* Activity:
Retype verbatim the lines of the listing, from the very first through the line with "- rewrite <- !app_assoc.".

* Task data:

-- Opening Marker --

(** The query for an address fits the memory that is allocated for it, and the
    address is read back from any response that repeats the question. *)
Theorem resolver_addr_roundtrip alloc p ident addr header rest :
  (forall n, alloc n = true) -> 0 <= p <= 2 ^ 61 -> 0 <= addr < 2 ^ 32 -> length header = 12%nat ->
  exists q i, ngx_resolver_create_addr_query alloc p ident addr = Some (NGX_OK, Some q) /\ Z.of_nat (length q) <= sizeof_query + 30 + sizeof_qs /\
    digits_at (header ++ drop 12 q ++ rest) 4 12 0 0 = Some (Some (addr, i)) /\ strcmp_at (header ++ drop 12 q ++ rest) i in_addr_arpa = Some true.
Proof.
  intros Ha Hp Haddr Hh. unfold ngx_resolver_create_addr_query. rewrite Ha. cbn [negb].
  destruct (addr_labels_run 4 (p + sizeof_query) addr 0) as (l & El & Hl & Hd); [unfold sizeof_query; lia|unfold sizeof_query; lia|]. rewrite El. cbn [mbind option_bind].
  eexists _, (Z.of_nat (length header) + Z.of_nat (length l)). split; [done|].
  replace (drop 12 (query_header ident ++ l ++ in_addr_arpa ++ [0; NGX_RESOLVE_PTR; 0; 1])) with (l ++ in_addr_arpa ++ [0; NGX_RESOLVE_PTR; 0; 1]) by done. split_and!.
  - rewrite !length_app. change (length in_addr_arpa) with 14%nat. cbn [length query_header]. unfold sizeof_query, sizeof_qs. lia.
  - rewrite <- !app_assoc. replace 12 with (Z.of_nat (length header)) by lia. rewrite Hd, addr_sum_all by done. done.
  - replace (Z.of_nat (length header) + Z.of_nat (length l)) with (Z.of_nat (length (header ++ l))) by (rewrite length_app; lia).
    replace (header ++ (l ++ in_addr_arpa ++ [0; NGX_RESOLVE_PTR; 0; 1]) ++ rest) with ((header ++ l) ++ in_addr_arpa ++ [0; NGX_RESOLVE_PTR; 0; 1] ++ rest) by (by rewrite <- !app_assoc).
    apply strcmp_at_app.
Qed.

(** C40: the two passes over the answers agree: when the response ends at least three
    bytes before its buffer, the first pass reads it to its end without leaving the buffer,
    and unless it has met an answer of an unexpected type, the second pass finds exactly
    the addresses it has counted, the last one of them being the one it has kept.  The
    three bytes are needed: an address is read even when its record is shorter
    ([resolver_answers_overread]). *)
Theorem resolver_answers_agree buf last nan ans :
  is_bytes buf -> 0 <= ans -> 0 <= last -> last + 3 <= Z.of_nat (length buf) ->
  exists r, answers_loop buf last nan ans (mk_scan 0 [0; 0; 0; 0] None 0 []) = Some r /\
    match r with
    | inl _ => True
    | inr s => sc_log s = [] ->
        exists l, sc_naddrs s = Z.of_nat (length l) /\ collect_loop buf nan (sc_naddrs s) ans [] = Some l /\ sc_addr s = List.last l [0; 0; 0; 0]
    end.
Proof.
  intros Hb Ha Hl Hlen. destruct (answers_loop_run buf last Hb Hl Hlen nan ans (mk_scan 0 [0; 0; 0; 0] None 0 []) Ha) as (r & E & Hr). exists r. split; [done|].
  destruct r as [|s]; [done|]. intros Hlog. destruct Hr as [_ Hag]. destruct (Hag Hlog) as (l & H1 & H2 & H3). cbn in H1, H2. exists l. split_and!; [lia| |done]. apply (H3 []). cbn. lia.
Qed.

-- Closing Marker --

* Task solution:
(** The query for an address fits the memory that is allocated for it, and the
    address is read back from any response that repeats the question. *)
Theorem resolver_addr_roundtrip alloc p ident addr header rest :
  (forall n, alloc n = true) -> 0 <= p <= 2 ^ 61 -> 0 <= addr < 2 ^ 32 -> length header = 12%nat ->
  exists q i, ngx_resolver_create_addr_query alloc p ident addr = Some (NGX_OK, Some q) /\ Z.of_nat (length q) <= sizeof_query + 30 + sizeof_qs /\
    digits_at (header ++ drop 12 q ++ rest) 4 12 0 0 = Some (Some (addr, i)) /\ strcmp_at (header ++ drop 12 q ++ rest) i in_addr_arpa = Some true.
Proof.
  intros Ha Hp Haddr Hh. unfold ngx_resolver_create_addr_query. rewrite Ha. cbn [negb].
  destruct (addr_labels_run 4 (p + sizeof_query) addr 0) as (l & El & Hl & Hd); [unfold sizeof_query; lia|unfold sizeof_query; lia|]. rewrite El. cbn [mbind option_bind].
  eexists _, (Z.of_nat (length header) + Z.of_nat (length l)). split; [done|].
  replace (drop 12 (query_header ident ++ l ++ in_addr_arpa ++ [0; NGX_RESOLVE_PTR; 0; 1])) with (l ++ in_addr_arpa ++ [0; NGX_RESOLVE_PTR; 0; 1]) by done. split_and!.
  - rewrite !length_app. change (length in_addr_arpa) with 14%nat. cbn [length query_header]. unfold sizeof_query, sizeof_qs. lia.
  - rewrite <- !app_assoc. replace 12 with (Z.of_nat (length header)) by lia. rewrite Hd, addr_sum_all by done. done.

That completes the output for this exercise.